* _Task prompt_: Your output should consist of every record, copied exactly.

[Collected data entries]
__________

(* ===== verification/ToolExamples.v ===== *)
(** * Tool runtime: a concrete host

    The parameters of the tool runtime instantiated by small concrete functions, a
    weather tool, and the theorems of the component applied to it. *)

From stdpp Require Import pretty.
From S2P Require Import Prelude Bytes Utf8 Json ToolSchema ToolPolicy ToolApproval.

Module ToolExamples.

(** Integers as numbers and as floats; a quoted string; one byte per node. *)
#[export] Instance example_json : ToolJson Z := {
  tj_serde := JsonExample.serde [];
  num_eqb := Z.eqb;
  num_to_string n := lit (pretty n);
  F64 := Z;
  num_as_f64 n := Some n;
  f64_is_finite _ := true;
  f64_ltb := Z.ltb;
  json_string s := Some (lit "'" ++ s ++ lit "'");
  json_to_vec v := Some (repeat (byte_of 48) (node_count v));
}.

(** A keyed function of 32 bytes: the first 32 bytes of the message, the domain
    and the nonce. *)
#[export] Instance example_crypto : ToolCrypto := {
  hmac_sha256 k m := le_bytes 32 (from_le_bytes m);
}.

Definition obj (members : list (string * Value Z)) : Value Z :=
  Object (map (fun '(k, v) => (lit k, v)) members).

Definition weather_schema : Value Z :=
  obj [("type", Str (lit "object"));
       ("properties", obj [("city", obj [("type", Str (lit "string"))])]);
       ("required", Array [Str (lit "city")]);
       ("additionalProperties", Bool false)].

Definition weather : @ToolDefinition Z :=
  mkDefinition (lit "weather") (lit "Looks up the weather.") weather_schema.

Definition good_arguments : Value Z := obj [("city", Str (lit "Seoul"))].
Definition bad_arguments : Value Z := obj [("town", Str (lit "Seoul"))].

Definition call : @ToolCall Z := mkCall (lit "call-1") (lit "weather") good_arguments.

Definition tools : @ToolRegistry Z :=
  {[ lit "weather" := mkRegistered weather (fun _ => Ok (mkOutput false good_arguments)) ]}.

Definition policy : ToolPolicy := mkPolicy [lit "weather"].

Definition fresh_authority : ApprovalAuthority := mkAuthority (lit "k") 1 ∅.
Definition host : @Host Z := mkHost fresh_authority [].

Definition default_token : ApprovalToken := mkToken 0 0 0 [].
Definition token_of {S} (r : S * ToolResultOf ApprovalToken) : ApprovalToken :=
  match r.2 with Ok t => t | Err _ => default_token end.

(** A token issued at time 1000 for a minute, and one issued much later. *)
Definition token : ApprovalToken := token_of (issue_token call 1000 60000 fresh_authority).
Definition later_authority : ApprovalAuthority := (issue_token call 1000 60000 fresh_authority).1.
Definition late_token : ApprovalToken := token_of (issue_token call 900000 60000 later_authority).

Lemma schema_accepted : validate_schema weather_schema true = Ok tt.
Proof. vm_compute. reflexivity. Qed.

Lemma issued : issue_token call 1000 60000 fresh_authority = (later_authority, Ok token).
Proof. vm_compute. reflexivity. Qed.

Lemma hmac_length k m : len (hmac_sha256 k m) = 32.
Proof. unfold len. cbn [hmac_sha256 example_crypto]. by rewrite length_le_bytes. Qed.

Lemma validate_json_limits_iff_witness :
  validate_json_limits weather_schema "input_schema" 100 4 20 = Ok tt.
Proof.
  apply validate_json_limits_iff; [vm_compute; split; discriminate|].
  split; [vm_compute; discriminate|]. split; [vm_compute; discriminate|].
  eexists. split; [reflexivity|vm_compute; discriminate].
Defined.

Lemma accepted_schema_never_blamed_witness :
  exists reason, InvalidToolArguments "required property is missing" = InvalidToolArguments reason.
Proof.
  apply (accepted_schema_never_blamed weather_schema bad_arguments true _ schema_accepted).
  vm_compute. reflexivity.
Defined.

Lemma accepted_arguments_well_shaped_witness : well_shaped good_arguments weather_schema = true.
Proof.
  apply (accepted_arguments_well_shaped weather_schema good_arguments true schema_accepted).
  vm_compute. reflexivity.
Defined.

Lemma signature_hex_bijective_witness :
  hex_decode_32 (signature token) = Some (le_bytes 32 0) <-> signature token = hex_encode (le_bytes 32 0).
Proof. apply signature_hex_bijective. reflexivity. Defined.

Lemma issued_token_verifies_witness :
  (verify_and_consume call token 2000 later_authority).2 = Ok tt.
Proof.
  apply (issued_token_verifies call 1000 60000 2000 fresh_authority later_authority);
    [exact hmac_length|lia|exact issued|reflexivity|reflexivity|vm_compute; reflexivity
    |vm_compute; split; discriminate].
Defined.

Definition used_authority : ApprovalAuthority :=
  (verify_and_consume call token 2000 later_authority).1.

Lemma call_is_typed : call_typed call.
Proof.
  split; [vm_compute; split; discriminate|]. split; [vm_compute; split; discriminate|].
  intros args [= <-]. vm_compute. split; discriminate.
Qed.

Lemma approval_bound_to_call_witness : same_call call call.
Proof.
  apply (approval_bound_to_call call call 1000 60000 2000 fresh_authority later_authority
           later_authority used_authority token).
  - exact hmac_length.
  - intros m m' Hm Hm' _. congruence.
  - exact call_is_typed.
  - exact call_is_typed.
  - lia.
  - lia.
  - vm_compute. discriminate.
  - exact issued.
  - reflexivity.
  - vm_compute. reflexivity.
Defined.

(** The host after the call was executed. *)
Definition host1 : @Host Z := (execute tools policy call (Some token) 2000 (mkHost later_authority [])).1.
Definition outcome1 : ToolResultOf (@ToolResult Z) :=
  (execute tools policy call (Some token) 2000 (mkHost later_authority [])).2.

Lemma executed_once : executed host1 = [call] /\ outcome1 = Ok (mkToolResult (lit "call-1") false good_arguments).
Proof. vm_compute. auto. Qed.

Lemma execution_is_authorised_witness :
  (executed host1 = [] ++ [call] /\
   fully_authorised tools policy call (Some token) 2000 later_authority (authority host1)) \/
  (executed host1 = [] /\ exists e, outcome1 = Err e).
Proof.
  exact (execution_is_authorised tools policy call (Some token) 2000 (mkHost later_authority [])
           host1 outcome1 eq_refl).
Defined.

Lemma approval_executes_once_witness :
  executed (execute tools policy call (Some token) 3000
              (foldl host_step host1 [OpIssue call 2500 1000])).1 =
  executed (foldl host_step host1 [OpIssue call 2500 1000]).
Proof.
  eapply (approval_executes_once tools tools policy policy call call token 2000 3000
            (mkHost later_authority []) host1 _ outcome1 _ [OpIssue call 2500 1000]).
  - reflexivity.
  - vm_compute. discriminate.
  - repeat constructor. vm_compute. discriminate.
  - apply surjective_pairing.
Defined.

Lemma ledger_bounded_witness :
  Z.of_nat (size (consumed (authority (foldl host_step (mkHost fresh_authority [])
    [OpExecute tools policy call (Some token) 2000])))) <= MAX_CONSUMED_APPROVALS.
Proof. apply (ledger_bounded (lit "k") fresh_authority [] _). reflexivity. Defined.

(** If the clock handed to the authority goes back, a consumed token can be
    replayed: a later call purges the expired nonce from the ledger, after which the
    same token is accepted again at an earlier time; the executor runs twice for one
    approval. *)
Theorem clock_rollback_replays :
  let ops := [OpExecute tools policy call (Some token) 2000;
              OpIssue call 900000 60000;
              OpExecute tools policy call (Some late_token) 900001;
              OpExecute tools policy call (Some token) 2000] in
  executed (foldl host_step (mkHost later_authority []) ops) = [call; call; call].
Proof. vm_compute. reflexivity. Qed.

End ToolExamples.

__________

* _Written solution_:
(* ===== verification/ToolExamples.v ===== *)
(** * Tool runtime: a concrete host

    The parameters of the tool runtime instantiated by small concrete functions, a
    weather tool, and the theorems of the component applied to it. *)

From stdpp Require Import pretty.
From S2P Require Import Prelude Bytes Utf8 Json ToolSchema ToolPolicy ToolApproval.

Module ToolExamples.

(** Integers as numbers and as floats; a quoted string; one byte per node. *)
#[export] Instance example_json : ToolJson Z := {
  tj_serde := JsonExample.serde [];
  num_eqb := Z.eqb;
  num_to_string n := lit (pretty n);
  F64 := Z;
  num_as_f64 n := Some n;
  f64_is_finite _ := true;
  f64_ltb := Z.ltb;
  json_string s := Some (lit "'" ++ s ++ lit "'");
  json_to_vec v := Some (repeat (byte_of 48) (node_count v));
}.

(** A keyed function of 32 bytes: the first 32 bytes of the message, the domain
    and the nonce. *)
#[export] Instance example_crypto : ToolCrypto := {
  hmac_sha256 k m := le_bytes 32 (from_le_bytes m);
}.

Definition obj (members : list (string * Value Z)) : Value Z :=
  Object (map (fun '(k, v) => (lit k, v)) members).

Definition weather_schema : Value Z :=
  obj [("type", Str (lit "object"));
       ("properties", obj [("city", obj [("type", Str (lit "string"))])]);
       ("required", Array [Str (lit "city")]);
       ("additionalProperties", Bool false)].

Definition weather : @ToolDefinition Z :=
  mkDefinition (lit "weather") (lit "Looks up the weather.") weather_schema.

Definition good_arguments : Value Z := obj [("city", Str (lit "Seoul"))].
Definition bad_arguments : Value Z := obj [("town", Str (lit "Seoul"))].

Definition call : @ToolCall Z := mkCall (lit "call-1") (lit "weather") good_arguments.

Definition tools : @ToolRegistry Z :=
  {[ lit "weather" := mkRegistered weather (fun _ => Ok (mkOutput false good_arguments)) ]}.

Definition policy : ToolPolicy := mkPolicy [lit "weather"].

Definition fresh_authority : ApprovalAuthority := mkAuthority (lit "k") 1 ∅.
Definition host : @Host Z := mkHost fresh_authority [].

Definition default_token : ApprovalToken := mkToken 0 0 0 [].
Definition token_of {S} (r : S * ToolResultOf ApprovalToken) : ApprovalToken :=
  match r.2 with Ok t => t | Err _ => default_token end.

(** A token issued at time 1000 for a minute, and one issued much later. *)
Definition token : ApprovalToken := token_of (issue_token call 1000 60000 fresh_authority).
Definition later_authority : ApprovalAuthority := (issue_token call 1000 60000 fresh_authority).1.
Definition late_token : ApprovalToken := token_of (issue_token call 900000 60000 later_authority).

Lemma schema_accepted : validate_schema weather_schema true = Ok tt.
Proof. vm_compute. reflexivity. Qed.

Lemma issued : issue_token call 1000 60000 fresh_authority = (later_authority, Ok token).
Proof. vm_compute. reflexivity. Qed.

Lemma hmac_length k m : len (hmac_sha256 k m) = 32.
Proof. unfold len. cbn [hmac_sha256 example_crypto]. by rewrite length_le_bytes. Qed.

Lemma validate_json_limits_iff_witness :
  validate_json_limits weather_schema "input_schema" 100 4 20 = Ok tt.
Proof.
  apply validate_json_limits_iff; [vm_compute; split; discriminate|].
  split; [vm_compute; discriminate|]. split; [vm_compute; discriminate|].
  eexists. split; [reflexivity|vm_compute; discriminate].
Defined.

Lemma accepted_schema_never_blamed_witness :
  exists reason, InvalidToolArguments "required property is missing" = InvalidToolArguments reason.
Proof.
  apply (accepted_schema_never_blamed weather_schema bad_arguments true _ schema_accepted).
  vm_compute. reflexivity.
Defined.

Lemma accepted_arguments_well_shaped_witness : well_shaped good_arguments weather_schema = true.
Proof.
  apply (accepted_arguments_well_shaped weather_schema good_arguments true schema_accepted).
  vm_compute. reflexivity.
Defined.

Lemma signature_hex_bijective_witness :
  hex_decode_32 (signature token) = Some (le_bytes 32 0) <-> signature token = hex_encode (le_bytes 32 0).
Proof. apply signature_hex_bijective. reflexivity. Defined.

Lemma issued_token_verifies_witness :
  (verify_and_consume call token 2000 later_authority).2 = Ok tt.
Proof.
  apply (issued_token_verifies call 1000 60000 2000 fresh_authority later_authority);
    [exact hmac_length|lia|exact issued|reflexivity|reflexivity|vm_compute; reflexivity
    |vm_compute; split; discriminate].
Defined.

Definition used_authority : ApprovalAuthority :=
  (verify_and_consume call token 2000 later_authority).1.

Lemma call_is_typed : call_typed call.
Proof.
  split; [vm_compute; split; discriminate|]. split; [vm_compute; split; discriminate|].
  intros args [= <-]. vm_compute. split; discriminate.
Qed.

Lemma approval_bound_to_call_witness : same_call call call.
Proof.
  apply (approval_bound_to_call call call 1000 60000 2000 fresh_authority later_authority
           later_authority used_authority token).
  - exact hmac_length.
  - intros m m' Hm Hm' _. congruence.
  - exact call_is_typed.
  - exact call_is_typed.
  - lia.
  - lia.
  - vm_compute. discriminate.
  - exact issued.
  - reflexivity.
  - vm_compute. reflexivity.
Defined.

(** The host after the call was executed. *)
Definition host1 : @Host Z := (execute tools policy call (Some token) 2000 (mkHost later_authority [])).1.
Definition outcome1 : ToolResultOf (@ToolResult Z) :=
  (execute tools policy call (Some token) 2000 (mkHost later_authority [])).2.

Lemma executed_once : executed host1 = [call] /\ outcome1 = Ok (mkToolResult (lit "call-1") false good_arguments).
Proof. vm_compute. auto. Qed.

Lemma execution_is_authorised_witness :
  (executed host1 = [] ++ [call] /\
   fully_authorised tools policy call (Some token) 2000 later_authority (authority host1)) \/
  (executed host1 = [] /\ exists e, outcome1 = Err e).
Proof.
  exact (execution_is_authorised tools policy call (Some token) 2000 (mkHost later_authority [])
           host1 outcome1 eq_refl).
Defined.

Lemma approval_executes_once_witness :
  executed (execute tools policy call (Some token) 3000
              (foldl host_step host1 [OpIssue call 2500 1000])).1 =
  executed (foldl host_step host1 [OpIssue call 2500 1000]).
Proof.
  eapply (approval_executes_once tools tools policy policy call call token 2000 3000
            (mkHost later_authority []) host1 _ outcome1 _ [OpIssue call 2500 1000]).
  - reflexivity.
  - vm_compute. discriminate.
  - repeat constructor. vm_compute. discriminate.
  - apply surjective_pairing.
Defined.

Lemma ledger_bounded_witness :
  Z.of_nat (size (consumed (authority (foldl host_step (mkHost fresh_authority [])
    [OpExecute tools policy call (Some token) 2000])))) <= MAX_CONSUMED_APPROVALS.
Proof. apply (ledger_bounded (lit "k") fresh_authority [] _). reflexivity. Defined.

(** If the clock handed to the authority goes back, a consumed token can be
    replayed: a later call purges the expired nonce from the ledger, after which the
    same token is accepted again at an earlier time; the executor runs twice for one
    approval. *)
Theorem clock_rollback_replays :
  let ops := [OpExecute tools policy call (Some token) 2000;
              OpIssue call 900000 60000;
              OpExecute tools policy call (Some late_token) 900001;
              OpExecute tools policy call (Some token) 2000] in
  executed (foldl host_step (mkHost later_authority []) ops) = [call; call; call].
Proof. vm_compute. reflexivity. Qed.

End ToolExamples.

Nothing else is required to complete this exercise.